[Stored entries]
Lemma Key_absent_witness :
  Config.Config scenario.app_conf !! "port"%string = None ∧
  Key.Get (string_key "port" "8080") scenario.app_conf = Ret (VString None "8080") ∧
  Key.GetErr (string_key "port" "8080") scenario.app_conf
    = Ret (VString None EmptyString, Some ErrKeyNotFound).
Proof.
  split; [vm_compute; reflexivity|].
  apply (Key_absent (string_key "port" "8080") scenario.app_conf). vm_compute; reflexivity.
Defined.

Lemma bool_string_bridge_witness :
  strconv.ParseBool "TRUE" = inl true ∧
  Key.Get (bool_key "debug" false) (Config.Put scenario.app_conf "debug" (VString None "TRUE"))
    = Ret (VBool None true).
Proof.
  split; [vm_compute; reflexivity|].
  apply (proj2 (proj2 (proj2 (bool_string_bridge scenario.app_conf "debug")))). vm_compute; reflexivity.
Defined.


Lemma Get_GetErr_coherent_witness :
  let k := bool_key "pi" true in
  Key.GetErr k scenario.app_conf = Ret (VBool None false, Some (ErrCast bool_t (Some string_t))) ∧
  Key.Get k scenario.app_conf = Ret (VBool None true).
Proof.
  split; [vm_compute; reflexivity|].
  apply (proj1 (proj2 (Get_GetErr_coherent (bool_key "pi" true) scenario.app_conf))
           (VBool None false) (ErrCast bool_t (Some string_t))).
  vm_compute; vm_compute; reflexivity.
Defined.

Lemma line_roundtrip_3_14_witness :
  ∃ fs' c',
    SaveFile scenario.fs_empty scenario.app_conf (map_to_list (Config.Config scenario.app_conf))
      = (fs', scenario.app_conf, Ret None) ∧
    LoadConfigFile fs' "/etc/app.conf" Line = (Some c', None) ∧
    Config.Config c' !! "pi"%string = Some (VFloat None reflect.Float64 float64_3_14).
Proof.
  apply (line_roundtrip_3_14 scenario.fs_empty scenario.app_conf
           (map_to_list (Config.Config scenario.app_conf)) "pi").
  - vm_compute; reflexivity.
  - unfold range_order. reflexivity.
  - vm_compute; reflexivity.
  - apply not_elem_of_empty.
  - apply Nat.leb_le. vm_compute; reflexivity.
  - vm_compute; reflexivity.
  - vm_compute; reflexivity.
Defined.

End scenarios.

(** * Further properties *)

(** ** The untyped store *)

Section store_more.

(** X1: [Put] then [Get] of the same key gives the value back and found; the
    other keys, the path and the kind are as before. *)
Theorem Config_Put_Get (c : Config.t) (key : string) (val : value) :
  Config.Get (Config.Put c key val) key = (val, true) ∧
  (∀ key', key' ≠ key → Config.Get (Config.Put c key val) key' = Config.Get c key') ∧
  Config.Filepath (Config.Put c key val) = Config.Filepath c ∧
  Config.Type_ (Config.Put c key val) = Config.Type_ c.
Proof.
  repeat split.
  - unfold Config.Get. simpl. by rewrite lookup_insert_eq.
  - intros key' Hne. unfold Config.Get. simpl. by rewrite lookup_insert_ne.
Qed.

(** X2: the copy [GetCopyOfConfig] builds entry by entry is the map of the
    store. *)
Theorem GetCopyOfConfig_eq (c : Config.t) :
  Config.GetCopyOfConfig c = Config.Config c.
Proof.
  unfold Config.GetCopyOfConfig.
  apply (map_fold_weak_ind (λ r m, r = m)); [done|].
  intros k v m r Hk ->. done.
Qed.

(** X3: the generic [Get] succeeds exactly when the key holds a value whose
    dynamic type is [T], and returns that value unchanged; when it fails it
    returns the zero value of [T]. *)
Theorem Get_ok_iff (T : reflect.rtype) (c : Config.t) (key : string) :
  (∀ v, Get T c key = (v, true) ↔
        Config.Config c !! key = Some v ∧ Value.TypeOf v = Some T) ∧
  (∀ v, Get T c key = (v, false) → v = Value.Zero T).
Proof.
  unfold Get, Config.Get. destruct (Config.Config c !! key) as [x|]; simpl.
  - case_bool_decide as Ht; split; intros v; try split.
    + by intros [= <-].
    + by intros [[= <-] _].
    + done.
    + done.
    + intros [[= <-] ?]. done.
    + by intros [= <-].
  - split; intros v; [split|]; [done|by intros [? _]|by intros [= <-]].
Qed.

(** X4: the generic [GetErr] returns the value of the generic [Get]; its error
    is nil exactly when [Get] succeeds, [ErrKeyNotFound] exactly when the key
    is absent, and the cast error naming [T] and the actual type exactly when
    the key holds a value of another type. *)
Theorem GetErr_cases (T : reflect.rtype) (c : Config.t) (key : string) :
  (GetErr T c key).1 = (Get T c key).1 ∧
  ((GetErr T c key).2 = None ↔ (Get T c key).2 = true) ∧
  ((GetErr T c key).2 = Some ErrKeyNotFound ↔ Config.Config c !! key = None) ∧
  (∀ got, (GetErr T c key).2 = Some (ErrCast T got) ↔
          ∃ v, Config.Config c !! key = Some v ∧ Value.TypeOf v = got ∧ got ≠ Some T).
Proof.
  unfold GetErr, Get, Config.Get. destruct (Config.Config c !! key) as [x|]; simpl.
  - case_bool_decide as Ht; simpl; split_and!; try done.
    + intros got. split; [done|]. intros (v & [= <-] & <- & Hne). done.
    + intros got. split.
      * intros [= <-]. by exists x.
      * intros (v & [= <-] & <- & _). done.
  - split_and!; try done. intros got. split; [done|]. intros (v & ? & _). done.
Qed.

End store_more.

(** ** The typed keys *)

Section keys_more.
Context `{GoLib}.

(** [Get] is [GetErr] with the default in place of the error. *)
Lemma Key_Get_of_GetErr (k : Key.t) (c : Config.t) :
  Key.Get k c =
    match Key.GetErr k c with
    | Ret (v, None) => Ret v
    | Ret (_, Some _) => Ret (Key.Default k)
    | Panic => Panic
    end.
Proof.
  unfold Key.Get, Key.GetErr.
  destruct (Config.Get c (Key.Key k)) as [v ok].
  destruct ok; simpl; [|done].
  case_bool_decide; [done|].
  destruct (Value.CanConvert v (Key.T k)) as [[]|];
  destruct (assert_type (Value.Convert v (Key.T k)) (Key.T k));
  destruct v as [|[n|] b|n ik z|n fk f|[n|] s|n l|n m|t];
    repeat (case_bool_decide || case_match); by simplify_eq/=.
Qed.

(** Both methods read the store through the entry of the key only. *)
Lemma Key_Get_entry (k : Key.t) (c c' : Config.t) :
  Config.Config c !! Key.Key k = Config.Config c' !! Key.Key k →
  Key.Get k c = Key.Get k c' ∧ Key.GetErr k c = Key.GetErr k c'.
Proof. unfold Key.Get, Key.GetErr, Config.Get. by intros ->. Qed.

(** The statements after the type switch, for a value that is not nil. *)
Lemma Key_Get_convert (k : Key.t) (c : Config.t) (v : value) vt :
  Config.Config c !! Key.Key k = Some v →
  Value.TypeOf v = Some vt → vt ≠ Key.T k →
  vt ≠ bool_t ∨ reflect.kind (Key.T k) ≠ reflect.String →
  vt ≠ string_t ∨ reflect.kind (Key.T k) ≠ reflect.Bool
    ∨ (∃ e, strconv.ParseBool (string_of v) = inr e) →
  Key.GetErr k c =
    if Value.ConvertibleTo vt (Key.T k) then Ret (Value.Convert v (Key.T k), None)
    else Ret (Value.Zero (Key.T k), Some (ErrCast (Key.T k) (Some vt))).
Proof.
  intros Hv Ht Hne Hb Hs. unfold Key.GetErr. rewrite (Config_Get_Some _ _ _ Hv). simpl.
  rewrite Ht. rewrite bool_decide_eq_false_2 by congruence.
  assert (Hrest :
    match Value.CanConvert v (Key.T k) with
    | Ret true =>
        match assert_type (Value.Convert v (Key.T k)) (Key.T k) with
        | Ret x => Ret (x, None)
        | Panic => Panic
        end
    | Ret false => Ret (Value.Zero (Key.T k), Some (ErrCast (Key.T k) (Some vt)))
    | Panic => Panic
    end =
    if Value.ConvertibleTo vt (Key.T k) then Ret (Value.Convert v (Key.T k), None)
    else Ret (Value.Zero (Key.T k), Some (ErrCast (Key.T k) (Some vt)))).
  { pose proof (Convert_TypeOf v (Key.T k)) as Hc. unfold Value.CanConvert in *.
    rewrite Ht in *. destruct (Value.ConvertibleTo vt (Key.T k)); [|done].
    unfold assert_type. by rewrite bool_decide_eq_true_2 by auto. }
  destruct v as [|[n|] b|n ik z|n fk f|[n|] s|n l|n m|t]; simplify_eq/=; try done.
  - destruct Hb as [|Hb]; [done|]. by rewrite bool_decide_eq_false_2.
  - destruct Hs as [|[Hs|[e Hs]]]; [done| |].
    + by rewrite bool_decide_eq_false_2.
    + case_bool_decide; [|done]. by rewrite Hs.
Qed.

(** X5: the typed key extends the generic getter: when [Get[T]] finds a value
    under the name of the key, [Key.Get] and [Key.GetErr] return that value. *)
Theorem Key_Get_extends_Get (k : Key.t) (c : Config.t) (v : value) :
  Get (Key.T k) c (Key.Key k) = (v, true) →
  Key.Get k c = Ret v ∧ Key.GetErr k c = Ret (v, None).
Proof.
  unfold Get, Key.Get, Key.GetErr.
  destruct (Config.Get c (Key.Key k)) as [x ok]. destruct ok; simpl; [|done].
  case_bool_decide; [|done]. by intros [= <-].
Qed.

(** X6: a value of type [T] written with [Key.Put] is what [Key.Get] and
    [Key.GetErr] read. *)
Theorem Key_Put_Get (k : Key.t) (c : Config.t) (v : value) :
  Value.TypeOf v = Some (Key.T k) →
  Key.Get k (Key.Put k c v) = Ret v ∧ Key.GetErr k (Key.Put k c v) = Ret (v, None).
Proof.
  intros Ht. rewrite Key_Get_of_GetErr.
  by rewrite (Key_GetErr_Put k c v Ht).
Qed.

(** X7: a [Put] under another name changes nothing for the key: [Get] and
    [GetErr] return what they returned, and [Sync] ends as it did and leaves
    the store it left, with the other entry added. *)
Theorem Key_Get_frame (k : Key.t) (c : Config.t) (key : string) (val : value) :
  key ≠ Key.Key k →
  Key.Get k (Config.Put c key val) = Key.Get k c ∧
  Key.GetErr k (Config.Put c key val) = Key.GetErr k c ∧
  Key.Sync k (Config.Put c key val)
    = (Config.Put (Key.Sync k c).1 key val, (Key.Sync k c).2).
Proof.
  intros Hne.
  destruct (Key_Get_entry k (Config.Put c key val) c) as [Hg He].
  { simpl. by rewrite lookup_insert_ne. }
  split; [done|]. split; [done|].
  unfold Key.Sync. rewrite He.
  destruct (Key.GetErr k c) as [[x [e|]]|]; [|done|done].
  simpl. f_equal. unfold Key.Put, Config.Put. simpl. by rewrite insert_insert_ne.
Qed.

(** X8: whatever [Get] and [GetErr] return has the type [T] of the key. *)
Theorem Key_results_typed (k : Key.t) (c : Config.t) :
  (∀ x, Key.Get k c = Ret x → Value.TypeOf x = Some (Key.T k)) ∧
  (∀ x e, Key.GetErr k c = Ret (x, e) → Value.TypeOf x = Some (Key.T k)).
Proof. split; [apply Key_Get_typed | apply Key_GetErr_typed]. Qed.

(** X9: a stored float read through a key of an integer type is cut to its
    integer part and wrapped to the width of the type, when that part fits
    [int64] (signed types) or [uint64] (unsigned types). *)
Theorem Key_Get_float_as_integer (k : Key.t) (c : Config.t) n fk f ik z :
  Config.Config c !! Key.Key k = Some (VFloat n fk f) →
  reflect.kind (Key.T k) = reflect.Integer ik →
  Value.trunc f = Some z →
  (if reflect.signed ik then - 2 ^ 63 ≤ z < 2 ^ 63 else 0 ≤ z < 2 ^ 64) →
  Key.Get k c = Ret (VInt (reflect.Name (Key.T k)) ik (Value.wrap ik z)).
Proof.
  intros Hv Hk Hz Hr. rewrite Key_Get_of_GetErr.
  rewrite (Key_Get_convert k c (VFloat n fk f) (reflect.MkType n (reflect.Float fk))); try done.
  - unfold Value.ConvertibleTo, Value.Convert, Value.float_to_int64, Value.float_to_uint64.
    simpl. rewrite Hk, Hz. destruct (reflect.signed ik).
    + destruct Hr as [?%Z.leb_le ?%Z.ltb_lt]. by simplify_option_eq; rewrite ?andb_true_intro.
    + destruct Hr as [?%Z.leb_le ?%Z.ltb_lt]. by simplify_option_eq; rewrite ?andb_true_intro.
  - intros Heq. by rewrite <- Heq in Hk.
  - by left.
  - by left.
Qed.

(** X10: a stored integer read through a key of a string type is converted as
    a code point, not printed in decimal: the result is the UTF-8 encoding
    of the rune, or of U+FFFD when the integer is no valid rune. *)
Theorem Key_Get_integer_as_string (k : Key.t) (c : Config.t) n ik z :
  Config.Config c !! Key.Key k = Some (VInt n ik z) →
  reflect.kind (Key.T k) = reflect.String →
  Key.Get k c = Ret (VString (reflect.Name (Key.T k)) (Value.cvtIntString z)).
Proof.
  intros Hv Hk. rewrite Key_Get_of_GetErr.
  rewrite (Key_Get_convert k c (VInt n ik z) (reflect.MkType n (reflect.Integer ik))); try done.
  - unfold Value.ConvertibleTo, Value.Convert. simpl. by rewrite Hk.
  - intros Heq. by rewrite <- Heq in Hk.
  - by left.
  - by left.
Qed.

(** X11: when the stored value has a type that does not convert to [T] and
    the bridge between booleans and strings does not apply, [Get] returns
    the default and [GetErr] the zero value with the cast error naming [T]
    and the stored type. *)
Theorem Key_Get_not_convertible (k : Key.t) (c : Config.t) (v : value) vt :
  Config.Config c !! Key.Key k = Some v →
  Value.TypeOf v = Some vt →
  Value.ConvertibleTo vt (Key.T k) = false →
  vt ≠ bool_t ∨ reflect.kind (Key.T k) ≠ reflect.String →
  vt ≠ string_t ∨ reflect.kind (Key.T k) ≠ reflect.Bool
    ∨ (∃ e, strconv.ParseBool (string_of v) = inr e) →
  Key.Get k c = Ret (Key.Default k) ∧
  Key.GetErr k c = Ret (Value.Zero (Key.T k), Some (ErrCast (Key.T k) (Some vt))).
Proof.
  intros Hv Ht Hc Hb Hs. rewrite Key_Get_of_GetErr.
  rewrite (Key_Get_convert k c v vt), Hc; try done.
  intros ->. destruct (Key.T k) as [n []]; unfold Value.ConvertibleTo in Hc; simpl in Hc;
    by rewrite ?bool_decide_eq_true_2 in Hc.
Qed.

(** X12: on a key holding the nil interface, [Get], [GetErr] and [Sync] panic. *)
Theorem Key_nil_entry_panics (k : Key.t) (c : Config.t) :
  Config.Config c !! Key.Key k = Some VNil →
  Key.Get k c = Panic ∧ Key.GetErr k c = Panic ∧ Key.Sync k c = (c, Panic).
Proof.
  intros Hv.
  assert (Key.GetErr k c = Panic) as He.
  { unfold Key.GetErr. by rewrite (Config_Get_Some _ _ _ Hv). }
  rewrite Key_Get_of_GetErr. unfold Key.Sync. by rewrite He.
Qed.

● Task brief
Tell me how many lines in the data include "returns", giving only the number.

● Task result
4